• Task goal
Only these lines are needed: the first line of the entries below through the line with "put_frames n p", each returned exactly.

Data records

(* ===== verification/AlsaProps.v ===== *)
(** * AlsaProps: ALSA plays the same wave *)
From S2P Require Export Alsa SoundProps.

Section Stores.
Context {H : Type} `{!Pcm H}.
Fixpoint store_run (p step : Z) (l : list Z) (h : H) : H :=
  match l with [] => h | v :: l => store_run (p + step) step l (pcm_store p v h) end.
Lemma put_frames_run n p step o l h : output_ok o → level_ok l →
  put_frames n p step o l h = (level_after o l n, store_run p step (waves o l n) h).
Proof.
  intros Ho. revert p l h. induction n as [|n IH]; intros p l h Hl; [done|].
  pose proof (next_level_ok _ _ Ho Hl) as Hl'. cbn [put_frames level_after waves store_run].
  rewrite IH, s16_level by assumption. done.
Qed.
End Stores.

(** What the manual of ALSA promises: the mapped area shows a part of the free space, at
    least a frame unless none was asked for, and committing what was stored there
    plays it. *)
Definition start_of (a : area) (offset : Z) : Z :=
  a_addr a / 2 + a_first a / 16 + a_step a / 16 * offset.
Class PcmOk (H : Type) `{!Pcm H} := {
  played : H → list Z;
  space : H → Z;
  avail_ok h avail h' : pcm_avail_update h = (avail, h') → avail <= space h' ∧ played h' = played h;
  mmap_ok n h a offset k h' :
    0 <= n <= space h → pcm_mmap_begin n h = (a, offset, k, h') →
    0 <= k <= n ∧ (0 < n → 0 < k) ∧
    ∀ l, length l = Z.to_nat k →
      let h'' := (pcm_mmap_commit offset k (store_run (start_of a offset) (a_step a / 16) l h')).2 in
      played h'' = played h ++ l ∧ space h'' = space h - k }.

Section Played.
Context {H : Type} `{!Pcm H, !PcmOk H} (o : Z) (Ho : output_ok o).

(** The cycles that a turn goes by: those of the frames that fit. *)
Definition clamp (avail incr : Z) : Z :=
  if avail <? incr / CYCLES_PER_SEC_DIV_50 then avail * CYCLES_PER_SEC_DIV_50 else incr.
Record plays (incr : Z) (l : Z) (h : H) (n incr' l' : Z) (h' : H) : Prop := {
  pl_count : 0 <= n; pl_incr : incr = incr' + n * CYCLES_PER_SEC_DIV_50;
  pl_level : l' = level_after o l (Z.to_nat n); pl_ok : level_ok l';
  pl_played : played h' = played h ++ waves o l (Z.to_nat n); pl_space : space h' = space h - n }.
Lemma plays_trans incr l h n1 incr1 l1 h1 n2 incr2 l2 h2 :
  plays incr l h n1 incr1 l1 h1 → plays incr1 l1 h1 n2 incr2 l2 h2 → plays incr l h (n1 + n2) incr2 l2 h2.
Proof.
  intros [Hn Ei El Hl Ep Es] [Hn' Ei' El' Hl' Ep' Es']. constructor; [lia|lia| |done| |lia].
  - rewrite El', El, Z2Nat.inj_add, level_after_app by done. done.
  - rewrite Ep', Ep, El, Z2Nat.inj_add, waves_app, app_assoc by done. done.
Qed.
Lemma alsa_turn_plays avail incr l h :
  dword incr → 0 <= avail → clamp avail incr / CYCLES_PER_SEC_DIV_50 <= space h → level_ok l →
  ∃ n incr' l' h', alsa_turn avail o incr l h = (incr', l', h') ∧
    plays (clamp avail incr) l h n incr' l' h' ∧ 0 <= incr' ∧
    (0 < clamp avail incr / CYCLES_PER_SEC_DIV_50 → 0 < n).
Proof.
  intros Hi Ha Hs Hl. unfold alsa_turn. set (m := clamp avail incr / CYCLES_PER_SEC_DIV_50) in *.
  assert ((if avail <? incr / CYCLES_PER_SEC_DIV_50
           then (avail, u32 (avail * CYCLES_PER_SEC_DIV_50)) else (incr / CYCLES_PER_SEC_DIV_50, incr))
          = (m, clamp avail incr) ∧ dword (clamp avail incr) ∧ 0 <= m) as (-> & Hc & Hm).
  { unfold m, clamp, dword in *. change CYCLES_PER_SEC_DIV_50 with 320000 in *.
    destruct (Z.ltb_spec avail (incr / 320000)).
    - assert (0 <= avail * 320000 < 4294967296) as Hd by (Z.div_mod_to_equations; lia).
      rewrite Z.div_mul, u32_id by (lia || exact Hd). split; [done|]. lia.
    - split; [done|]. split; [exact Hi|apply Z.div_pos; lia]. }
  destruct (pcm_mmap_begin m h) as [[[a off] k] h1] eqn:E.
  destruct (mmap_ok m h a off k h1 (conj Hm Hs) E) as (Hk & Hk0 & Hrun). clear E.
  rewrite put_frames_run by assumption. specialize (Hrun (waves o l (Z.to_nat k)) (length_waves _ _ _)).
  destruct Hrun as [Ep Es]. exists k. do 3 eexists. split; [reflexivity|].
  assert (0 <= clamp avail incr - k * CYCLES_PER_SEC_DIV_50 < 4294967296) as Hr.
  { assert (m * CYCLES_PER_SEC_DIV_50 <= clamp avail incr) as Hle by (rewrite Z.mul_comm; apply Z.mul_div_le; done).
    change CYCLES_PER_SEC_DIV_50 with 320000 in *. unfold dword in Hc. nia. }
  rewrite u32_id by exact Hr. split; [|split; [lia|exact Hk0]].
  constructor; [lia|lia|done|apply level_after_ok; assumption|exact Ep|exact Es].
Qed.
(** Once everything fits, every turn plays at least a frame, and the frames that remain
    get fewer. *)
Lemma alsa_loop_plays avail f : ∀ incr l h,
  dword incr → incr / CYCLES_PER_SEC_DIV_50 <= avail → incr / CYCLES_PER_SEC_DIV_50 <= space h →
  incr / CYCLES_PER_SEC_DIV_50 <= Z.of_nat f → level_ok l →
  ∃ n incr' l' h', alsa_loop f avail o incr l h = Some (incr', l', h') ∧ plays incr l h n incr' l' h' ∧
    0 <= incr' <= CYCLES_PER_SEC_DIV_50.
Proof.
  induction f as [|f IH]; intros incr l h Hi Ha Hs Hf Hl; cbn [alsa_loop].
  all: destruct (Z.ltb_spec CYCLES_PER_SEC_DIV_50 incr) as [Hlt|Hge];
    [|exists 0, incr, l, h; unfold dword in Hi; split; [done|split; [|lia]];
      constructor; [lia|lia|done|done|cbn; rewrite app_nil_r; done|lia]].
  { change CYCLES_PER_SEC_DIV_50 with 320000 in *. Z.div_mod_to_equations. lia. }
  assert (clamp avail incr = incr) as Ec by (unfold clamp; rewrite (proj2 (Z.ltb_ge _ _)) by lia; done).
  assert (0 < incr / CYCLES_PER_SEC_DIV_50) as H0.
  { change CYCLES_PER_SEC_DIV_50 with 320000 in *. Z.div_mod_to_equations. lia. }
  destruct (alsa_turn_plays avail incr l h) as (n & i1 & l1 & h1 & -> & Hp & Hi1 & Hn);
    rewrite ?Ec; [exact Hi|lia|exact Hs|exact Hl|]. rewrite Ec in Hp, Hn. specialize (Hn H0). cbv beta iota.
  assert (i1 / CYCLES_PER_SEC_DIV_50 = incr / CYCLES_PER_SEC_DIV_50 - n) as Ed.
  { rewrite (pl_incr _ _ _ _ _ _ _ Hp), Z.div_add by done. lia. }
  pose proof (pl_space _ _ _ _ _ _ _ Hp). pose proof (pl_incr _ _ _ _ _ _ _ Hp) as Ei.
  destruct (IH i1 l1 h1) as (n2 & i2 & l2 & h2 & -> & Hp2 & Hi2);
    [unfold dword in *; change CYCLES_PER_SEC_DIV_50 with 320000 in *; lia|lia|lia|lia|apply Hp|].
  exists (n + n2), i2, l2, h2. split; [done|]. split; [eapply plays_trans; eassumption|exact Hi2].
Qed.
Lemma alsa_loop_clamped avail f incr l h :
  dword incr → 0 <= avail → CYCLES_PER_SEC_DIV_50 < incr → avail <= space h →
  incr / CYCLES_PER_SEC_DIV_50 <= Z.of_nat f → level_ok l →
  ∃ n incr' l' h', alsa_loop (S f) avail o incr l h = Some (incr', l', h') ∧
    plays (clamp avail incr) l h n incr' l' h' ∧ 0 <= incr' <= CYCLES_PER_SEC_DIV_50.
Proof.
  intros Hi Ha Hlt Hs Hf Hl. cbn [alsa_loop]. rewrite (proj2 (Z.ltb_lt _ _) Hlt).
  assert (clamp avail incr / CYCLES_PER_SEC_DIV_50 <= avail ∧
          clamp avail incr / CYCLES_PER_SEC_DIV_50 <= incr / CYCLES_PER_SEC_DIV_50 ∧
          clamp avail incr < 4294967296) as (Hc & Hc' & Hd).
  { unfold clamp, dword in *. change CYCLES_PER_SEC_DIV_50 with 320000 in *. destruct (Z.ltb_spec avail (incr / 320000)).
    - rewrite Z.div_mul by lia. split; [lia|]. split; [lia|]. Z.div_mod_to_equations. lia.
    - lia. }
  destruct (alsa_turn_plays avail incr l h Hi Ha) as (n & i1 & l1 & h1 & -> & Hp & Hi1 & Hn); [lia|exact Hl|].
  cbv beta iota. pose proof (pl_space _ _ _ _ _ _ _ Hp) as Es. pose proof (pl_incr _ _ _ _ _ _ _ Hp) as Ei.
  pose proof (pl_count _ _ _ _ _ _ _ Hp) as Hn0.
  assert (i1 / CYCLES_PER_SEC_DIV_50 = clamp avail incr / CYCLES_PER_SEC_DIV_50 - n) as Ed.
  { rewrite Ei, Z.div_add by done. lia. }
  destruct (alsa_loop_plays avail f i1 l1 h1) as (n2 & i2 & l2 & h2 & -> & Hp2 & Hi2);
    [unfold dword in *; change CYCLES_PER_SEC_DIV_50 with 320000 in *; lia|lia|lia|lia|apply Hp|].
  exists (n + n2), i2, l2, h2. split; [done|]. split; [eapply plays_trans; eassumption|exact Hi2].
Qed.
End Played.

(** ALSA hears the same wave. When the timer reports a level of the output and the
    cycles it lasted, and the device is neither in an underrun nor suspended nor has
    been stopped, the samples that are handed to it continue the wave of the samples
    before, each cycle of the timer being kept for the next call or played, at a
    sample for 1/48000 of a second; only when the device has not got the room are
    cycles dropped, as many as the room falls short of. The areas that the library
    maps may be of any size; the loop over them ends. *)
Theorem alsa_update_exact {H : Type} `{!Pcm H, !PcmOk H} fuel (s : alsa H) bit new_incr avail h :
  let total := al_incr s + new_incr * 960 in
  let o := output_of bit in
  let kept := if CYCLES_PER_SEC_DIV_50 <? total then clamp avail total else total in
  pcm_open s = true → pcm_stopped s = false → level_ok (al_level s) → dword total →
  pcm_state (pcm s) ≠ SND_PCM_STATE_XRUN → pcm_state (pcm s) ≠ SND_PCM_STATE_SUSPENDED →
  pcm_avail_update (pcm s) = (avail, h) → 0 <= avail →
  ∃ s' n, alsa_update fuel bit new_incr s = Some s' ∧
    played (pcm s') = played (pcm s) ++ waves o (al_level s) n ∧
    al_level s' = level_after o (al_level s) n ∧ level_ok (al_level s') ∧
    kept = al_incr s' + Z.of_nat n * CYCLES_PER_SEC_DIV_50 ∧ 0 <= al_incr s' <= CYCLES_PER_SEC_DIV_50.
Proof.
  intros total o kept Ho Hst Hl Ht Hx Hsu Ea Ha. unfold alsa_update. rewrite Ho, Hst.
  change (SAMPLE_RATE / 50) with 960. fold total o. rewrite (u32_id total Ht).
  destruct (Z.ltb_spec total CYCLES_PER_SEC_DIV_50) as [Hlt|Hge].
  { unfold kept. rewrite (proj2 (Z.ltb_ge CYCLES_PER_SEC_DIV_50 total)) by lia.
    eexists _, 0%nat. split; [reflexivity|]. cbn [pcm al_level al_incr waves level_after]. rewrite app_nil_r.
    unfold dword in Ht. split_and!; done || lia. }
  unfold recover. rewrite (proj2 (Z.eqb_neq _ _) Hx), (proj2 (Z.eqb_neq _ _) Hsu). cbn [mbind option_bind].
  rewrite Ea. cbv beta iota. rewrite (proj2 (Z.ltb_ge avail 0)) by lia. cbn [restart].
  destruct (avail_ok _ _ _ Ea) as [Hs Ep]. pose proof (output_of_ok bit) as Hoo. fold o in Hoo.
  assert (total / CYCLES_PER_SEC_DIV_50 <= 13421) as Hf.
  { unfold dword in Ht. change CYCLES_PER_SEC_DIV_50 with 320000. Z.div_mod_to_equations. lia. }
  destruct (Z.ltb_spec CYCLES_PER_SEC_DIV_50 total) as [Hlt|Hle].
  - destruct (alsa_loop_clamped o Hoo avail (pred SOUND_FUEL) total (al_level s) h) as (n & i & l & h' & E & [Hn Ei El Hl' Ep' _] & Hi);
      [exact Ht|exact Ha|exact Hlt|exact Hs|unfold SOUND_FUEL; lia|exact Hl|].
    change (S (pred SOUND_FUEL)) with SOUND_FUEL in E. rewrite E. cbn [mbind option_bind].
    exists (Alsa (s16 l) i true false h'), (Z.to_nat n). cbn [pcm al_level al_incr]. rewrite s16_level by exact Hl'.
    split; [done|]. rewrite Ep', Ep. split_and!; try done; try apply Hi; try apply Hl'. unfold kept.
    rewrite Z2Nat.id by lia. exact Ei.
  - assert (alsa_loop SOUND_FUEL avail o total (al_level s) h = Some (total, al_level s, h)) as ->.
    { assert ((CYCLES_PER_SEC_DIV_50 <? total) = false) as E by lia. destruct SOUND_FUEL; cbn [alsa_loop]; rewrite E; done. }
    cbn [mbind option_bind]. eexists _, 0%nat. split; [reflexivity|]. cbn [pcm al_level al_incr waves level_after].
    rewrite s16_level, app_nil_r by exact Hl. unfold dword in Ht, kept. split_and!; try done; try apply Hl; lia.
Qed.

(** After [sound_init] the device waits for the first samples, unless one of its calls
    failed; then it is as before, or, when the device was opened, it stays open without
    having been set up. *)
Lemma alsa_init_cases {H : Type} `{!Pcm H} (s s' : alsa H) :
  pcm_stopped s = false → alsa_init s = Some s' →
  al_level s' = al_level s ∧ al_incr s' = al_incr s ∧
  (pcm_stopped s' = true → pcm_open s' = true ∧ ∃ h h0 h1,
    pcm_open_playback (pcm s) = (0, h) ∧ settings hw_settings h = (true, h0) ∧
    settings (sw_settings (pcm_buffer_size h0) (pcm_period_size h0)) h0 = (true, h1)).
Proof.
  intros Hst. unfold alsa_init. destruct (pcm_open_playback _) as [err h] eqn:E.
  destruct (Z.eqb_spec err 0) as [->|]; cbn [negb]; [|intros [= <-]; cbn; split_and!; congruence].
  destruct (settings _ h) as [[|] h0] eqn:E0; cbn [negb]; [|intros [= <-]; cbn; split_and!; congruence].
  destruct (_ =? 0); [done|]. destruct (settings _ h0) as [[|] h1] eqn:E1; cbn [negb];
    [|intros [= <-]; cbn; split_and!; congruence].
  destruct (pcm_prepare h1) as [err2 h2]. destruct (err2 <? 0); [done|]. intros [= <-]. cbn.
  split_and!; try done. intros _. split; [done|]. exists h, h0, h1. auto.
Qed.

(** ** A device whose area is a ring of 64 frames *)
Record ring_pcm := Ring { rp_mem : gmap Z Z; rp_pos : Z; rp_space : Z; rp_played : list Z }.
Definition RING : Z := 64.
Definition ring_offset (r : ring_pcm) : Z := rp_pos r mod RING.
#[export] Instance ring_is_pcm : Pcm ring_pcm := {
  pcm_open_playback r := (0, r); pcm_setting _ r := (0, r); pcm_buffer_size _ := RING; pcm_period_size _ := 16;
  pcm_state _ := 3; pcm_prepare r := (0, r); pcm_resume r := (0, r);
  pcm_avail_update r := (rp_space r, r); pcm_delay r := (0, r); pcm_start r := (0, r);
  pcm_mmap_begin n r := (Area 0 0 16, ring_offset r, Z.min n (RING - ring_offset r), r);
  pcm_mmap_commit offset n r :=
    (n, Ring (rp_mem r) (rp_pos r + n) (rp_space r - n) (rp_played r ++ chars_from (rp_mem r) offset (Z.to_nat n)));
  pcm_store p v r := Ring (<[p := v]> (rp_mem r)) (rp_pos r) (rp_space r) (rp_played r) }.
Lemma ring_store_run p l r :
  store_run p 1 l r = Ring (store_bytes p l (rp_mem r)) (rp_pos r) (rp_space r) (rp_played r).
Proof. revert p r. induction l as [|v l IH]; intros p r; [destruct r; done|]. cbn [store_run store_bytes]. rewrite IH. done. Qed.
Lemma ring_mmap_ok n (r : ring_pcm) a offset k r' :
  0 <= n <= rp_space r → pcm_mmap_begin n r = (a, offset, k, r') →
  0 <= k <= n ∧ (0 < n → 0 < k) ∧
  ∀ l, length l = Z.to_nat k →
    let r'' := (pcm_mmap_commit offset k (store_run (start_of a offset) (a_step a / 16) l r')).2 in
    rp_played r'' = rp_played r ++ l ∧ rp_space r'' = rp_space r - k.
Proof.
  intros Hn E. cbn [pcm_mmap_begin ring_is_pcm] in E. injection E as <- <- <- <-.
  assert (0 <= ring_offset r < RING) as Ho by (apply Z.mod_pos_bound; done).
  split; [lia|]. split; [lia|]. intros l El. unfold start_of. cbn [a_addr a_first a_step].
  change (0 / 2 + 0 / 16 + 16 / 16 * ring_offset r) with (1 * ring_offset r). rewrite Z.mul_1_l.
  change (16 / 16) with 1. rewrite ring_store_run. cbn [pcm_mmap_commit ring_is_pcm snd rp_mem rp_pos rp_space rp_played].
  split; [|done]. rewrite <- El, chars_from_store. done.
Qed.
#[export] Instance ring_ok : PcmOk ring_pcm.
Proof.
  refine {| played := rp_played; space := rp_space |}; [|exact ring_mmap_ok].
  intros r avail r' E. cbn in E. injection E as <- <-. split; [apply Z.le_refl|done].
Defined.
Definition ring_idle : alsa ring_pcm := Alsa 0 0 true false (Ring ∅ 60 100 []).
(** The first samples of a tone go around the end of the ring. *)
Lemma alsa_update_exact_witness :
  (∃ s' n, alsa_update 1 1 3000 ring_idle = Some s' ∧
    rp_played (pcm s') = waves AMPLITUDE 0 n ∧ 3000 * 960 = al_incr s' + Z.of_nat n * 320000) ∧
  match alsa_update 1 1 3000 ring_idle with
  | Some s => rp_played (pcm s) = [192; 375; 549; 715; 873; 1024; 1168; 1305; 1435] ∧ rp_pos (pcm s) = 69
  | None => False
  end.
Proof.
  split; [|vm_compute; split; reflexivity].
  destruct (alsa_update_exact 1 ring_idle 1 3000 100 (pcm ring_idle)) as (s' & n & E & Ep & _ & _ & Ek & _);
    [reflexivity|reflexivity|unfold level_ok; cbn; lia|unfold dword; cbn; lia|discriminate|discriminate|reflexivity|lia|].
  exists s', n. split; [exact E|]. split; [exact Ep|exact Ek].
Defined.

• Written response
(* ===== verification/AlsaProps.v ===== *)
(** * AlsaProps: ALSA plays the same wave *)
From S2P Require Export Alsa SoundProps.

Section Stores.
Context {H : Type} `{!Pcm H}.
Fixpoint store_run (p step : Z) (l : list Z) (h : H) : H :=
  match l with [] => h | v :: l => store_run (p + step) step l (pcm_store p v h) end.
Lemma put_frames_run n p step o l h : output_ok o → level_ok l →
  put_frames n p step o l h = (level_after o l n, store_run p step (waves o l n) h).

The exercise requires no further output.